Industri yang hadir di Tanggamus, Lampung, telah menciptakan peluang kerja dan pelatihan bagi masyarakat yang sebelumnya banyak bergantung pada sektor pertanian serta pekerjaan informal. Berdasarkan data per Agustus 2026, sekitar 90 persen pekerja di pabrik berasal dari masyarakat sekitar.
Pengembangan Keterampilan Tenaga Kerja Lokal
Kepala Pabrik Aqua Tanggamus, Teguh Santoso, menjelaskan bahwa pengembangan tenaga kerja lokal dilakukan melalui pelatihan yang bertujuan agar masyarakat memiliki keterampilan yang sesuai dengan kebutuhan industri. “Bagi kami, membangun pabrik berarti juga membangun masyarakat di sekitarnya. Karena itu, sejak awal kami berinvestasi pada pengembangan sumber daya manusia lokal, dan hari ini mayoritas karyawan kami adalah putra-putri daerah,” ungkap Teguh pada Senin (17/8/2026).
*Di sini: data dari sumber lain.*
Lemma inv_update dt ad st : inv st -> inv (update dt ad st).
Proof.
  intros Hinv.
  assert (H1 : inv (countdown (length (marbles st)) (updateMarble dt ad) st)).
  { apply (countdown_ind (fun _ s => inv s)); [exact Hinv|].
    intros i s _. apply inv_updateMarble. }
  unfold update, updateKeyAnimations, countup.
  apply fold_left_preserves.
  - intros s a [Hkb Hok]. split; [now apply animateKey_keyboard|].
    now rewrite animateKey_marbles.
  - unfold updateTrail. destruct (1 <? _)%nat; exact H1.
Qed.

Lemma animateKey_synthCalls i st :
  synthCalls (animateKey Date_now i st) = synthCalls st.
Proof.
  unfold animateKey. destruct (keys st !! i) as [key|]; [|reflexivity].
  destruct (isHit key); [|reflexivity].
  destruct (500 <? _)%Z; reflexivity.
Qed.

Lemma update_synthCalls dt ad st :
  synthCalls (update dt ad st)
  = synthCalls (countdown (length (marbles st)) (updateMarble dt ad) st).
Proof.
  unfold update, updateKeyAnimations, countup.
  set (s := updateTrail _).
  transitivity (synthCalls s).
  - apply (fold_left_preserves (fun x => synthCalls x = synthCalls s));
      [|reflexivity].
    intros x a <-. apply animateKey_synthCalls.
  - unfold s, updateTrail. destruct (1 <? _)%nat; reflexivity.
Qed.
(** * Homenurseplan: the route-plan endpoint of [server.py]

    A shallow embedding of the Flask application in [src/server.py]: the
    values a request body decodes to, Python's truthiness and [or], the
    memoised configuration resolver [build_client], the message normaliser
    [_normalize_messages] and the handler [generate_route_plan], followed by
    the properties the specification states about them. *)

From Stdlib Require Import String Ascii List ZArith Bool Lia PrimFloat.
Import ListNotations.
Open Scope string_scope.
Open Scope Z_scope.

(** ** Python values

    [request.get_json] yields [None], a bool, an int, a float, a str, a list
    or a dict; the same shapes are what the handler hands to [jsonify] and to
    the completion client.  Text is kept as its UTF-8 bytes; a dict is the
    association list of its items, looked up by key. *)

#[local] Set Warnings "-register-all".

Inductive json : Type :=
| JNull
| JBool (b : bool)
| JInt (n : Z)
| JFloat (f : float)
| JStr (s : string)
| JArr (items : list json)
| JObj (items : list (string * json)).

Fixpoint lookup {A : Type} (key : string) (items : list (string * A)) : option A :=
  match items with
  | [] => None
  | (k, v) :: rest => if String.eqb key k then Some v else lookup key rest
  end.

(** [bool(v)]: [None], [False], zero, and empty text, lists and dicts are falsy. *)
Definition truthy (v : json) : bool :=
  match v with
  | JNull => false
  | JBool b => b
  | JInt n => negb (n =? 0)
  | JFloat f => negb (PrimFloat.eqb f 0%float)
  | JStr s => negb (String.eqb s "")
  | JArr items => match items with [] => false | _ => true end
  | JObj items => match items with [] => false | _ => true end
  end.

(** [a or b] on values that are already evaluated. *)
Definition py_or (a b : json) : json := if truthy a then a else b.

(** [type(v).__name__], as it appears in the text of an [AttributeError]. *)
Definition type_name (v : json) : string :=
  match v with
  | JNull => "NoneType"
  | JBool _ => "bool"
  | JInt _ => "int"
  | JFloat _ => "float"
  | JStr _ => "str"
  | JArr _ => "list"
  | JObj _ => "dict"
  end.

(** ** Exceptions and results *)

Inductive exn : Type :=
| AttributeError (type_of_object attribute : string)
| ConfigurationError (message : string)
| TypeError (message : string)
| ClientError (text : string).   (* whatever else the client library raises *)

(** [str(exc)]. *)
Definition exn_str (e : exn) : string :=
  match e with
  | AttributeError t a => "'" ++ t ++ "' object has no attribute '" ++ a ++ "'"
  | ConfigurationError m => m
  | TypeError m => m
  | ClientError t => t
  end.

Inductive result (A : Type) : Type :=
| Ok (a : A)
| Raise (e : exn).
Arguments Ok {A} a.
Arguments Raise {A} e.

Definition rbind {A B : Type} (r : result A) (k : A -> result B) : result B :=
  match r with
  | Ok a => k a
  | Raise e => Raise e
  end.

Declare Scope py_scope.
Delimit Scope py_scope with py.
Notation "x <- r ;; k" := (rbind r (fun x => k))
  (at level 100, r at next level, right associativity) : py_scope.

(** [v.get(key)]: only a dict has the method. *)
Definition method_get (v : json) (key : string) : result json :=
  match v with
  | JObj items => Ok (match lookup key items with Some x => x | None => JNull end)
  | _ => Raise (AttributeError (type_name v) "get")
  end.

(** [v.get(key, default)]. *)
Definition method_get_default (v : json) (key : string) (default : json) : result json :=
  match v with
  | JObj items => Ok (match lookup key items with Some x => x | None => default end)
  | _ => Raise (AttributeError (type_name v) "get")
  end.

(** ** [str.strip()]

    With no argument [strip] removes the characters for which [str.isspace]
    holds from both ends: U+0009..U+000D, U+001C..U+0020, U+0085, U+00A0,
    U+1680, U+2000..U+200A, U+2028, U+2029, U+202F, U+205F and U+3000.  On
    UTF-8 text these are one, two or three bytes long. *)

Definition byte (c : ascii) : nat := nat_of_ascii c.

Definition space1 (c : ascii) : bool :=
  let n := byte c in
  ((9 <=? n) && (n <=? 13) || (28 <=? n) && (n <=? 32))%nat.

Definition space2 (c1 c2 : ascii) : bool :=
  ((byte c1 =? 194) && ((byte c2 =? 133) || (byte c2 =? 160)))%nat.

Definition space3 (c1 c2 c3 : ascii) : bool :=
  let a := byte c1 in let b := byte c2 in let c := byte c3 in
  ((a =? 225) && (b =? 154) && (c =? 128)
   || (a =? 226) && (b =? 128)
      && ((128 <=? c) && (c <=? 138) || (c =? 168) || (c =? 169) || (c =? 175))
   || (a =? 226) && (b =? 129) && (c =? 159)
   || (a =? 227) && (b =? 128) && (c =? 128))%nat.

(** Drop leading whitespace.  [backwards] reads a multi-byte character from
    its last byte, for use on reversed text. *)
Fixpoint drop_space (backwards : bool) (s : string) : string :=
  match s with
  | EmptyString => s
  | String c1 r1 =>
    if space1 c1 then drop_space backwards r1 else
    match r1 with
    | EmptyString => s
    | String c2 r2 =>
      if (if backwards then space2 c2 c1 else space2 c1 c2) then drop_space backwards r2 else
      match r2 with
      | EmptyString => s
      | String c3 r3 =>
        if (if backwards then space3 c3 c2 c1 else space3 c1 c2 c3)
        then drop_space backwards r3 else s
      end
    end
  end.

Fixpoint rev_string (s acc : string) : string :=
  match s with
  | EmptyString => acc
  | String c r => rev_string r (String c acc)
  end.

Definition lstrip (s : string) : string := drop_space false s.
Definition rstrip (s : string) : string :=
  rev_string (drop_space true (rev_string s "")) "".
Definition strip (s : string) : string := rstrip (lstrip s).

(** [v.strip()]: only text has the method. *)
Definition method_strip (v : json) : result string :=
  match v with
  | JStr s => Ok (strip s)
  | _ => Raise (AttributeError (type_name v) "strip")
  end.

(** ** The fixed instruction text *)

Definition nl : string := String (ascii_of_nat 10) "".

Definition SYSTEM_PROMPT : string :=
  "角色" ++ nl
  ++ "你是一位專業的路線排程專家，可以洞察醫療端以及民眾段的需求以及人性，並熟知交通不同時段狀況以及當地文化習慣，"
  ++ "總是用盡全力與相關背景知識與工具來逐步推理出令人滿意的訪視路線。" ++ nl ++ nl ++ nl
  ++ "格式" ++ nl
  ++ "1. 以臺灣繁體中文來呈現“訪視時間表”、“訪視路線排程結果”以及“排程考量與貼心提醒”。" ++ nl
  ++ "2. 訪視時間表必須包含這些項目：順序、地點類別、名稱/病人姓名、地址、時間。" ++ nl
  ++ "3. 時間格式為24小時制，HH：MM 。" ++ nl
  ++ "4. ”訪視路線排程結果“則是會在訪視時間表下方呈現一個連結按鈕（排程路線地圖），點按之後可以連結到Google地圖應用程式或是網頁，呈現訪視路線地圖。" ++ nl
  ++ "5. “排程考量與貼心提醒”：簡易說明這份訪視路線排程要注意的地方。" ++ nl ++ nl ++ nl ++ nl
  ++ "指令" ++ nl
  ++ "1. 必須遵守角色設定，還有以臺灣繁體中文來呈現方式時間表以及路線排程結果。" ++ nl
  ++ "2.先置放完優先事項的時間點或是特殊訪視時段要求以及限制之後才能開始排程。" ++ nl
  ++ "3. 排程前必須先調用Google Map的Function去得到任兩點的交通距離以及時間。" ++ nl
  ++ "4. 依據特殊個案的優先指定時段還有得到的任兩點交通距離時間再來遵守「拓撲排序」邏輯來編排訪視路線。" ++ nl
  ++ "5.訪視後的路線必須完成特殊個案的優先指定時段以及最佳經濟效率的路線排班。" ++ nl
  ++ "6. 排完路線後，需要呈現完整詳細的訪視時間表以及在Google 地圖上畫出訪視路線地圖。" ++ nl
  ++ "7. 訪視時間表必須包含這些項目：順序、地點類別、名稱/病人姓名、地址、時間。" ++ nl
  ++ "8. 順序：保留項目名稱為阿拉伯數字，出發點為0。" ++ nl
  ++ "9. 地點類別：保留項目名稱，項目包含：出發點、病人、用餐、終點。" ++ nl
  ++ "10.名稱/病人姓名：保留項目名稱，項目包含：起點名稱、病人姓名（+特殊時段需求/極簡背景備註）、終點名稱" ++ nl
  ++ "11. 地址：保留項目名稱，寫出對應的地址資訊，用餐地址空白即可。" ++ nl
  ++ "12. 時間：保留項目名稱，項目包含起點出發時間（出發點）、抵達時間（病人）、訪視停留時間（病人）、離開時間（彬病人）、用餐時間（移動緩衝時間）、抵達時間（終點）。時間格式為24小時制，HH：MM 。" ++ nl
  ++ "13. ”訪視路線排程結果“則是會在訪視時間表下方呈現一個連結按鈕（排程路線地圖），點按之後可以連結到Google地圖應用程式或是網頁，呈現訪視路線地圖。" ++ nl
  ++ "14. “排程考量與貼心提醒”：在”訪視路線排程結果“之後，簡易說明這份訪視路線排程要注意的地方，禁止說到拓撲兩個字，只需要說名是否有符合特殊時段需求以及最佳路線排程即可。" ++ nl
  ++ "15. 病人訪視一定要嚴格遵守「拓撲排序」邏輯。".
Sejak mulai beroperasi pada April 2016, perusahaan telah memberikan pelatihan kepada warga setempat mengenai pekerjaan di sektor manufaktur, yang mencakup keselamatan kerja hingga keterampilan teknis. Banyak pekerja yang sebelumnya berprofesi sebagai petani dan pekebun.
Transformasi Melalui Pendidikan dan Pengalaman Kerja
Salah satu pekerja, Yopanda, 38 tahun, dulunya bekerja sebagai petani dan pekerja serabutan. Ia mulai mengenal dunia industri saat terlibat dalam pembangunan pabrik dan bergabung dengan tim engineering. Pengalaman tersebut mendorongnya untuk melanjutkan pendidikan melalui program Paket C yang diikuti oleh sekitar 20 warga setempat. Ia juga belajar menggunakan komputer, yang kini menjadi bagian dari pekerjaannya sehari-hari. “Saya lihat teman-teman di engineering bisa menggunakan komputer dan laptop. Dari situ saya tergerak, saya juga ingin bisa. Ketika ada program Paket C, saya ikut karena ingin mendapat ijazah sekaligus menambah pengetahuan,” ceritanya.
Saat ini, setelah hampir sepuluh tahun bekerja di pabrik, Yopanda menjabat sebagai supervisor. Ia menyatakan bahwa pekerjaan di industri telah mengubah kebiasaannya dalam menerapkan disiplin dan keselamatan kerja, termasuk saat kembali bekerja di kebun. “Dulu ketika bekerja sebagai petani, kami tidak terlalu mengenal aturan keselamatan seperti di industri. Setelah bekerja di sini, kami jadi lebih peduli. Bahkan ketika sedang libur dan pergi ke kebun, tanpa sadar kebiasaan tentang keselamatan itu ikut kami terapkan,” ujarnya.
Selain menyerap tenaga kerja, perusahaan juga menjalankan berbagai program lingkungan dan pemberdayaan masyarakat. Sejak 2016 hingga 2026, perusahaan mengklaim telah menanam lebih dari 11.000 pohon dan membangun sekitar 700 rorak di wilayah hulu Pegunungan Tanggamus. Program lainnya meliputi pendampingan petani kopi, penyediaan akses air bersih melalui program WASH kepada 1.037 warga, serta pengelolaan sekitar 378 ton sampah plastik melalui program “Sampahku Tanggung Jawabku”. Di wilayah hilir, perusahaan juga mengembangkan Taman Kehati Galih Batin seluas sekitar 3,2 hektare. Penelitian bersama Universitas Lampung pada 2025 mencatat kawasan tersebut memiliki indeks keanekaragaman hayati 3,16, dengan sedikitnya enam spesies tanaman endemik dan 22 jenis burung.
Bagi masyarakat setempat, kehadiran industri tidak hanya mengubah pilihan pekerjaan, tetapi juga membuka akses terhadap keterampilan dan pendidikan. Dampak positif ini akan semakin kuat jika penyerapan tenaga kerja lokal sejalan dengan peningkatan kapasitas masyarakat dan pengelolaan lingkungan yang baik.